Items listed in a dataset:
◆ ◆ ◆ ◆ ◆

(** C5.  [move] logs, opens one cursor on the translated query, and then,
    for each document the cursor delivers, in order, inserts that document
    without its freshness marker into the target, counting it as matched
    and as updated; the one [deleteMany] on the same source query comes
    last, after the cursor has answered [null].  Afterwards no document of
    the source matches the query, and none of the inserted documents carries
    a marker. *)
Theorem move_spec (w : Mem) (source target : string) (query q : value)
    (fuel : nat) :
  let docs := List.filter (matches q) (collection source (collections w)) in
  let cursor := List.length (cursors w) in
  translateQuery query = Ok q ->
  forallb is_document docs = true ->
  (List.length docs < fuel)%nat ->
  exists w',
    move fuel source query target w =
    Some (Ok (mkMigrationResult (Z.of_nat (List.length docs))
                (Z.of_nat (List.length docs))),
          w',
          EvLog "move" (VObj [("sourceDomain", VStr source); ("query", query)])
            :: EvFind source q cursor
            :: move_events cursor target docs
            ++ [EvNext cursor (Ok VNull); EvDeleteMany source q (Ok tt)]) /\
    List.filter (matches q) (collection source (collections w')) = [] /\
    Forall (fun d => Js.in_op HASH (without_marker d) = Ok false) docs /\
    (source <> target ->
     collection target (collections w') =
     collection target (collections w) ++ map without_marker docs).
Proof.
  intros docs cursor Hq Hdocs Hfuel.
  set (w1 := with_cursors w (cursors w ++ [docs])).
  destruct (move_loop_mem cursor target docs fuel w1 (mkMigrationResult 0 0))
    as (w2 & Hrun & Htarget & Hother); auto.
  { unfold w1, cursor. simpl. rewrite nth_error_app2, Nat.sub_diag; auto. }
  eexists. split; [|split; [|split]].
  - unfold move, bind at 1, logger_log, emit. unfold bind at 1, lift at 1.
    rewrite Hq. unfold bind at 1, find_cursor, call_total.
    cbn [db_find mem mem_db]. unfold mem_find. fold docs. fold cursor. fold w1.
    unfold bind at 1. rewrite Hrun.
    unfold bind, deleteMany, call, ret. cbn [db_deleteMany mem mem_db].
    unfold mem_deleteMany. simpl. rewrite <- app_assoc. reflexivity.
  - simpl. rewrite collection_set_same. apply filter_none_left.
  - apply Forall_forall. intros d Hd. apply without_marker_unmarked.
    rewrite forallb_forall in Hdocs. auto.
  - intros Hne. simpl. rewrite collection_set_other by congruence.
    rewrite Htarget. reflexivity.
Qed.

End MoveProperties.

(** ** Stage state *)

Section IndexerProperties.

Variable core_class_IndexStageState : string.
Variable plugin_space_DocIndexState : string.
Variable core_account_System : string.

Context {S : Type} {storage : StageStorage S}.

Let load := loadIndexStageStage (storage := storage) core_class_IndexStageState
              plugin_space_DocIndexState core_account_System.

Lemma load_unchanged (st : S) (state : option IndexStageState)
    (sid field : string) (newValue : value) :
  let prior := prior_state st state sid in
  let attrs := prior_attributes prior in
  deepEqual (Js.get attrs field) newValue = true ->
  load st state sid field newValue =
  (if Js.not_undefined (Js.get attrs "index")
   then VStr (Js.to_string (Js.get attrs "index"))
   else VBool true,
   prior, st).
Proof.
  intros prior attrs Heq. unfold load, loadIndexStageStage.
  fold (prior_state st state sid). fold prior.
  fold (prior_attributes prior). fold attrs.
  rewrite Heq. reflexivity.
Qed.
Lemma find_goal_insert_other n1 n2 goals i g g' :
  n1 <> n2 -> goals !! i = Some g -> named n1 g -> named n1 g' ->
  find_goal n2 (<[i := g']> goals) = find_goal n2 goals.
Proof.
  intros Hne. revert i. induction goals as [|g0 goals IH]; intros i; [done|].
  destruct i as [|i].
  - intros [= ->] Hg Hg'. unfold named in Hg, Hg'.
    change (<[0%nat := g']> (g :: goals)) with (g' :: goals).
    cbn [find_goal]. rewrite Hg, Hg'. cbn [rbind py_eq].
    by assert (String.eqb n1 n2 = false) as -> by (by apply String.eqb_neq).
  - intros Hi Hg Hg'.
    change (<[S i := g']> (g0 :: goals)) with (g0 :: <[i := g']> goals).
    cbn [find_goal]. by rewrite (IH i Hi Hg Hg').
Qed.

Lemma find_goal_delete_other n1 n2 goals i g :
  n1 <> n2 -> goals !! i = Some g -> named n1 g ->
  same_hit (find_goal n2 (delete i goals)) (find_goal n2 goals).
Proof.
  intros Hne. revert i. induction goals as [|g0 goals IH]; intros i; [done|].
  destruct i as [|i].
  - intros [= ->] Hg. unfold named in Hg.
    change (delete 0%nat (g :: goals)) with goals.
    cbn [find_goal]. rewrite Hg. cbn [rbind py_eq].
    assert (String.eqb n1 n2 = false) as -> by (by apply String.eqb_neq).
    destruct (find_goal n2 goals) as [[[j g']|]|]; done.
  - intros Hi Hg.
    change (delete (S i) (g0 :: goals)) with (g0 :: delete i goals).
    cbn [find_goal].
    destruct (getitem g0 "name") as [v|]; cbn [rbind]; [|done].
    destruct (py_eq v (JStr n2)); [done|].
    apply same_hit_shift. by apply (IH i).
Qed.
(** Sentences taken in order from sentences that follow one another are
    found again when their words are grouped. *)
Lemma regroup_selection (gs : list (list string)) (idx : list nat) :
  Chained gs ->
  StronglySorted lt idx ->
  Forall (fun i => (i < List.length gs)%nat) idx ->
  idx <> [] ->
  groups (List.concat (map (fun i => nth i gs []) idx)) = map (fun i => nth i gs []) idx.
Proof.
  intros Hc Hs Hv Hne.
  induction idx as [|i idx IH]; [contradiction|].
  inversion Hs as [|? ? Hs' Hlt]; subst. inversion Hv as [|? ? Hi Hv']; subst.
  pose proof (chained_whole gs Hc) as Hw.
  assert (Hgi : wholeSentence (nth i gs [])).
  { rewrite Forall_forall in Hw. apply Hw, nth_In, Hi. }
  destruct idx as [|j idx].
  - cbn [map List.concat]. rewrite app_nil_r. unfold groups.
    destruct Hgi as (_ & _ & E). rewrite E. reflexivity.
  - specialize (IH Hs' Hv' ltac:(discriminate)).
    change (map (fun i => nth i gs []) (i :: j :: idx))
      with (nth i gs [] :: map (fun i => nth i gs []) (j :: idx)).
    cbn [List.concat]. unfold groups at 1.
    rewrite groupFrom_app.
    + rewrite IH. reflexivity.
    + exact Hgi.
    + apply (chained_terminated gs Hc).
      inversion Hlt as [|? ? Hij _]; subst. inversion Hv' as [|? ? Hj _]; subst. lia.
    + apply flatten_nonempty; [|discriminate].
      eapply Forall_impl; [|apply (selection_whole gs (j :: idx) Hw Hv')].
      intros g Hg. apply Hg.
Qed.
(** [os.MkdirAll], with [depth] bounding the nesting of its recursive
    calls: the fast path through [Stat]; the call for the parent, if
    the path has one; [Mkdir], and after a failure of [Mkdir] the
    second look through [Lstat].  The two look-ups are answered by the
    file system alone. *)
Fixpoint mkdirAll (depth : nat) (path : string) (w : World) : option string * World :=
  match lookupPath (fs w) path with
  | Some Directory => (None, w)
  | Some (RegularFile _) => (Some (pathError "mkdir" path ENOTDIR), w)
  | None =>
      let parent := parentPrefix path in
      let made :=
        if String.eqb parent "" then (None, w)
        else match depth with
             | S depth' => mkdirAll depth' parent w
             | O => (None, w)
             end in
      match made with
      | (Some err, w) => (Some err, w)
      | (None, w) =>
          match os_Mkdir path w with
          | (None, w) => (None, w)
          | (Some err, w) =>
              match lookupPath (fs w) path with
              | Some Directory => (None, w)
              | _ => (Some err, w)
              end
          end
      end
  end.

(** A parent is shorter than its path, so the length of the path bounds
    the nesting. *)
Definition os_MkdirAll (path : string) (w : World) : option string * World :=
  mkdirAll (String.length path) path w.

(** [os.Create]: open for reading and writing, create or truncate.
    With [O_CREAT] a path that ends in a separator is refused once the
    walk has reached its last element. *)
Definition os_Create (path : string) (w : World) : option string * World :=
  match sysFault env (SysOpen path) with
  | Some cause => (Some (pathError "open" path cause), w)
  | None =>
      let rooted := HasPrefix path "/" in
      if String.eqb path "" then (Some (pathError "open" path ENOENT), w)
      else if HasSuffix path "/" then
        match walk (fs w) rooted [] (dropTrailingEmpty (splitOn "/" path)) with
        | inl cause => (Some (pathError "open" path cause), w)
        | inr _ => (Some (pathError "open" path EISDIR), w)
        end
      else
        match walk (fs w) rooted [] (splitOn "/" path) with
        | inl cause => (Some (pathError "open" path cause), w)
        | inr out =>
            match entryAt (fs w) rooted out with
            | Some Directory => (Some (pathError "open" path EISDIR), w)
            | _ =>
                (None, setFs (<[positionPath rooted out := RegularFile ""]> (fs w)) w)
            end
        end
  end.

(** [io.Copy(file, resp.Body)] into the file just created at [path]:
    a failing write leaves the file empty; otherwise the bytes that
    arrived are stored and a broken stream is reported. *)
Definition io_Copy (path : string) (resp : Response) (w : World)
  : option string * World :=
  match sysFault env (SysWrite path) with
  | Some cause => (Some (pathError "write" path cause), w)
  | None =>
      let w := setFs (<[Clean path := RegularFile (Body resp)]> (fs w)) w in
      (BodyError resp, w)
  end.

(** [http.NewRequest("GET", url, nil)] *)
Definition http_NewRequest (url : string) : string + Request :=
  match urlParseError env url with
  | Some cause => inl cause
  | None => inr {| Method := "GET"; URL := url; Header := [] |}
  end.

(** [req.Header.Set(key, value)] *)
Definition Header_Set (key value : string) (req : Request) : Request :=
  {| Method := Method req; URL := URL req;
     Header := ((key, value)
                  :: List.filter (fun kv => negb (String.eqb (fst kv) key))
                       (Header req))%list |}.
Lemma files_say (ls : list (list frag)) (w : world) : files (say ls w) = files w.
Proof. revert w. induction ls as [|l ls IH]; intros w; simpl; [done | by rewrite IH]. Qed.

Lemma trace_say (ls : list (list frag)) (w : world) : trace (say ls w) = trace w.
Proof. revert w. induction ls as [|l ls IH]; intros w; simpl; [done | by rewrite IH]. Qed.

Lemma stdout_say (ls : list (list frag)) (w : world) :
  stdout (say ls w) = stdout w ++ ls.
Proof.
  revert w. induction ls as [|l ls IH]; intros w; simpl.
  - by rewrite app_nil_r.
  - rewrite IH. simpl. by rewrite <- app_assoc.
Qed.

Lemma copytree_catchable (src dst : path) : catchable (copytree src dst).
Proof.
  intros w w' e Hrun. unfold copytree in Hrun.
  repeat (case_match; simplify_eq); try done.
  by eapply mkdir_walk_raises_Exception.
Qed.

(** *** The scripts of [sync_skill.py] only add to the trace and the output *)

Lemma monotone_backup_skill (dest_skill : path) : monotone (backup_skill dest_skill).
Proof. unfold backup_skill. monotone_script. Qed.

Lemma monotone_sync_skill_files (source_skill dest_skill : path) :
  monotone (sync_skill_files source_skill dest_skill).
Proof. unfold sync_skill_files. monotone_script. Qed.

Lemma monotone_package_skill (skills_dir dest_skill : path) :
  monotone (package_skill skills_dir dest_skill).
Proof. unfold package_skill. monotone_script. Qed.

Lemma monotone_update_project_package (project_dir skills_dir : path) :
  monotone (update_project_package project_dir skills_dir).
Proof. unfold update_project_package. monotone_script. Qed.

Lemma monotone_show_summary (source_skill dest_skill : path)
    (success packaged updated_project : bool) :
  monotone (show_summary source_skill dest_skill success packaged updated_project).
Proof. unfold show_summary. monotone_script. Qed.

#[local] Hint Resolve monotone_backup_skill monotone_sync_skill_files
  monotone_package_skill monotone_update_project_package
  monotone_show_summary : monotone.

(** The state reached by the first call of a sequence is extended by the
    whole sequence. *)
Lemma bind_extends {A B} (m : M A) (k : A → M B) (w w1 : world) (r : result A) :
  m w = (w1, r) → (∀ a, monotone (k a)) → extends w1 ((m ≫= k) w).1.
Proof.
  intros Hm Hk. unfold mbind, M_bind. rewrite Hm.
  destruct r as [a|e]; simpl; [| apply extends_refl].
  destruct (k a w1) as [w2 r2] eqn:Hrun. simpl. by eapply Hk.
Qed.

(** *** The backup step *)

Lemma backup_absent (dest_skill : path) (w : world) :
  stat (files w) dest_skill = None →
  backup_skill dest_skill w
  = (put_out [Lit "[INFO] No existing skill found, skipping backup"] w, Ok None).
Proof.
  intros Habsent. unfold backup_skill, mbind, M_bind, exists_.
  rewrite Habsent. by rewrite bool_decide_eq_false_2 by (by intros [? ?]).
Qed.

Lemma backup_present (dest_skill : path) (w : world) :
  is_Some (stat (files w) dest_skill) →
  let backup_path :=
    parent dest_skill
    // (name dest_skill +:+ "_backup_" +:+ Py.strftime (clock (process w))) in
  ∃ wc r,
    copytree dest_skill backup_path w = (wc, r)
    ∧ backup_skill dest_skill w
      = match r with
        | Ok _ => (put_out [Lit "[OK] Created backup: "; ShowPath backup_path] wc,
                   Ok (Some backup_path))
        | Raise e => (put_out [Lit "[ERROR] Failed to create backup: "; ShowExn e] wc,
                      Ok None)
        end.
Proof.
  intros Hthere backup_path.
  destruct (copytree dest_skill backup_path w) as [wc r] eqn:Hcopy.
  exists wc, r. split; [done |].
  unfold backup_skill, mbind, M_bind, exists_, datetime_now, try_except.
  rewrite (bool_decide_eq_true_2 _ Hthere). cbn [negb].
  fold backup_path. rewrite Hcopy.
  destruct r as [[]|e]; [done |].
  by rewrite (copytree_catchable _ _ _ _ _ Hcopy).
Qed.

Lemma backup_skill_returns (dest_skill : path) (w : world) :
  ∃ wb backup, backup_skill dest_skill w = (wb, Ok backup).
Proof.
  destruct (stat (files w) dest_skill) as [n|] eqn:Hstat.
  - destruct (backup_present dest_skill w) as (wc & r & _ & Hrun); [by eauto |].
    rewrite Hrun. destruct r; eauto.
  - rewrite backup_absent by done. eauto.
Qed.

(** Runs [main] up to the answer [s] it reads. *)
Ltac main_until_answer w Hin Hsrc :=
  unfold main;
  do 3 (erewrite bind_run by reflexivity);
  erewrite bind_run by apply get_paths_run;
  cbv beta iota;
  change (project_dir_of (put_out _ _)) with (project_dir_of w);
  change (source_of (put_out _ _)) with (source_of w);
  change (dest_of (put_out _ _)) with (dest_of w);
  change (skills_of (put_out _ _)) with (skills_of w);
  do 3 (erewrite bind_run by reflexivity);
  erewrite bind_run by reflexivity;
  cbn [files put_out];
  rewrite (bool_decide_eq_true_2 _ Hsrc);
  do 3 (erewrite bind_run by reflexivity);
  erewrite bind_run
    by (unfold input; cbn [stdin put_out]; rewrite Hin; reflexivity).

(** Runs [main] from the answer to the end of the backup step. *)
Ltac main_through_backup Haff Hbackup :=
  unfold affirmative in Haff; rewrite Haff;
  do 2 (erewrite bind_run by reflexivity);
  erewrite bind_run by exact Hbackup;
  erewrite bind_run by reflexivity.

(** Once the answer is a yes, [main] reaches the sync step whatever the
    backup step did. *)
Lemma main_reaches_sync (w : world) (s : string) (rest : list tty) :
  stdin w = Typed s :: rest →
  is_Some (stat (files w) (source_of w)) →
  affirmative s = true →
  ∃ wb backup ws r,
    backup_skill (dest_of w) (put_out step1 (asked w rest)) = (wb, Ok backup)
    ∧ sync_skill_files (source_of w) (dest_of w) (put_out step2 wb) = (ws, r)
    ∧ extends ws (main w).1.
Proof.
  intros Hin Hsrc Haff.
  destruct (backup_skill_returns (dest_of w) (put_out step1 (asked w rest)))
    as (wb & backup & Hbackup).
  destruct (sync_skill_files (source_of w) (dest_of w) (put_out step2 wb))
    as [ws r] eqn:Hsync.
  exists wb, backup, ws, r. split; [done | split; [done |]].
  main_until_answer w Hin Hsrc. main_through_backup Haff Hbackup.
  eapply bind_extends; [exact Hsync |].
  monotone_script.
Qed.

◆ ◆ ◆ ◆ ◆

_Task instructions_. The answer is each line from the entries above in which the word "Method" occurs.

_Finished task_.
  | None => inr {| Method := "GET"; URL := url; Header := [] |}
  {| Method := Method req; URL := URL req;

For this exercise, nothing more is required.